** Work instruction **
Copy exactly the stretch of data below from the line with "Definition toUpperCase (c" through the line with "(Js.toUpperCase c) rest)", including both of those lines.

** Records to process **
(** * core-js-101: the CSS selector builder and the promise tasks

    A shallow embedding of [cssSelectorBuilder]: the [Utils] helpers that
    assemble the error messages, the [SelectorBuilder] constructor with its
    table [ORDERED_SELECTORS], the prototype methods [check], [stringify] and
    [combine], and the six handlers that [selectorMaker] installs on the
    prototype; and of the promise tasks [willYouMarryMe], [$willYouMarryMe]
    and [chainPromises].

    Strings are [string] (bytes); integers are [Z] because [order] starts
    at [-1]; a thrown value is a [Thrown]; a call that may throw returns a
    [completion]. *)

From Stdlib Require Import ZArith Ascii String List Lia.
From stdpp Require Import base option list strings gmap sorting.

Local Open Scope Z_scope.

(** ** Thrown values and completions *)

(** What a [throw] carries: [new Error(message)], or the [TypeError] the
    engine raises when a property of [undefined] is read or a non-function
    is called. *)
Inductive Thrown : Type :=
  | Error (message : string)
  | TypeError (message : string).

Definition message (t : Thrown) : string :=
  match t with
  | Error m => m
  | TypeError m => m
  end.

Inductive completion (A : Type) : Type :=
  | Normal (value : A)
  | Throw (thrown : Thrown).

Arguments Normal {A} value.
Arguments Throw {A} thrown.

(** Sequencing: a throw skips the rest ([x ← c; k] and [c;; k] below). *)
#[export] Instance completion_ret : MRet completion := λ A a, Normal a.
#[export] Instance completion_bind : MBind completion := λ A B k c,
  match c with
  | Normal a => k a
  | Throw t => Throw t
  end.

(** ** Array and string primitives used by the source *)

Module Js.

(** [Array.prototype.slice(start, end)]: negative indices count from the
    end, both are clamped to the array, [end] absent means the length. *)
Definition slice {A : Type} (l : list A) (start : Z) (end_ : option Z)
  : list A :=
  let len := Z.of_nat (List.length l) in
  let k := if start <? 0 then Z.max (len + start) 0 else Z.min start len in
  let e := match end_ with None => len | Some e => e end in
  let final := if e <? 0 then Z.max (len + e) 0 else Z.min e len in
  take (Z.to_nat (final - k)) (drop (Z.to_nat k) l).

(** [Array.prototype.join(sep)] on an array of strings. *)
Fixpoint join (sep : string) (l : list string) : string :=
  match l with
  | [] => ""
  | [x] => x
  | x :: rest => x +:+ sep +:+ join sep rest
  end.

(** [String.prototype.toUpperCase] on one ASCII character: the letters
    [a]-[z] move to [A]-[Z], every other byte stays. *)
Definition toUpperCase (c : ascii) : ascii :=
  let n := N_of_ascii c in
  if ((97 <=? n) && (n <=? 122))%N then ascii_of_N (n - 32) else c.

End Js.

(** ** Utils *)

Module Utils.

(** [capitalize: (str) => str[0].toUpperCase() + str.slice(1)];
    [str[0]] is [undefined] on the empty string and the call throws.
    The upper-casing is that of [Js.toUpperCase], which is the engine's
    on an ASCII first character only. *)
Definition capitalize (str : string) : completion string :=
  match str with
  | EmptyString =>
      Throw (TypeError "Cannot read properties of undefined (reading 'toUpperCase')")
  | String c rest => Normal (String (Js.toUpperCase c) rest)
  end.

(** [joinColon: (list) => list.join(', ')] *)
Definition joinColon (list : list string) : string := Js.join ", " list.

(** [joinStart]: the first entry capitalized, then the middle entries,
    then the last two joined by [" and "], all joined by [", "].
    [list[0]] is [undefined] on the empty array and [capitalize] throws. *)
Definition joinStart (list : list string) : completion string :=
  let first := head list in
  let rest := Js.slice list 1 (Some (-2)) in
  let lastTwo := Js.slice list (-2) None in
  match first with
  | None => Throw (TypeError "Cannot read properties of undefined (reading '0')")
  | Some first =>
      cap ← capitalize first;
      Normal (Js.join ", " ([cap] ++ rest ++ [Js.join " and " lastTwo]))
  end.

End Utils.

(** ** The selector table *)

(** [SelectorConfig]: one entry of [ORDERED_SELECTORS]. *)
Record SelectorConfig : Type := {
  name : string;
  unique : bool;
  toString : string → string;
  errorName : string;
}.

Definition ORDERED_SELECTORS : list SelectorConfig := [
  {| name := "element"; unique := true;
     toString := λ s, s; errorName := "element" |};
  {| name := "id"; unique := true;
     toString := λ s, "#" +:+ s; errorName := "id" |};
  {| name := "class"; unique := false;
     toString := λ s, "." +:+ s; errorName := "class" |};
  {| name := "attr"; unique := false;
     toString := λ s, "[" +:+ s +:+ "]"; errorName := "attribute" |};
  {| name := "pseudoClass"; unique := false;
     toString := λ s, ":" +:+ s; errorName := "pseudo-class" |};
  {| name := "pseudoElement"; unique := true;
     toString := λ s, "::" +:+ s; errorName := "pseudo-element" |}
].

==

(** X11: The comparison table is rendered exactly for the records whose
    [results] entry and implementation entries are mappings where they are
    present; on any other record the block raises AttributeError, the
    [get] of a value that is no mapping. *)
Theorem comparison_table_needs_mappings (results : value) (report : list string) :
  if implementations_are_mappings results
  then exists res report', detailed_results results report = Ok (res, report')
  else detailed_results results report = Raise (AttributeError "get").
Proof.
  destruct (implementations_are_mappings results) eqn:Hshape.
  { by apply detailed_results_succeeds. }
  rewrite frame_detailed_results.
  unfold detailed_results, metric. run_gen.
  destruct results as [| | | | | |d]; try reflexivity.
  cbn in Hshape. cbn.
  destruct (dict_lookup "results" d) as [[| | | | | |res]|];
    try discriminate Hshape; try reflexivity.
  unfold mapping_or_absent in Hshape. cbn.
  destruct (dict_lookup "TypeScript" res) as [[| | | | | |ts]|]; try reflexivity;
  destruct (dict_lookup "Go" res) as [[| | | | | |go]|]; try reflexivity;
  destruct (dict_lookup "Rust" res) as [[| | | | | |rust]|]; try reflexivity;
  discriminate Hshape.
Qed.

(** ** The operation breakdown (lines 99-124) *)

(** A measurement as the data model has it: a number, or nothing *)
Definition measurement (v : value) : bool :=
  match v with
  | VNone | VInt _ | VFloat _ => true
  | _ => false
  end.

** Exercise output **
Definition toUpperCase (c : ascii) : ascii :=
  let n := N_of_ascii c in
  if ((97 <=? n) && (n <=? 122))%N then ascii_of_N (n - 32) else c.

End Js.

(** ** Utils *)

Module Utils.

(** [capitalize: (str) => str[0].toUpperCase() + str.slice(1)];
    [str[0]] is [undefined] on the empty string and the call throws.
    The upper-casing is that of [Js.toUpperCase], which is the engine's
    on an ASCII first character only. *)
Definition capitalize (str : string) : completion string :=
  match str with
  | EmptyString =>
      Throw (TypeError "Cannot read properties of undefined (reading 'toUpperCase')")
  | String c rest => Normal (String (Js.toUpperCase c) rest)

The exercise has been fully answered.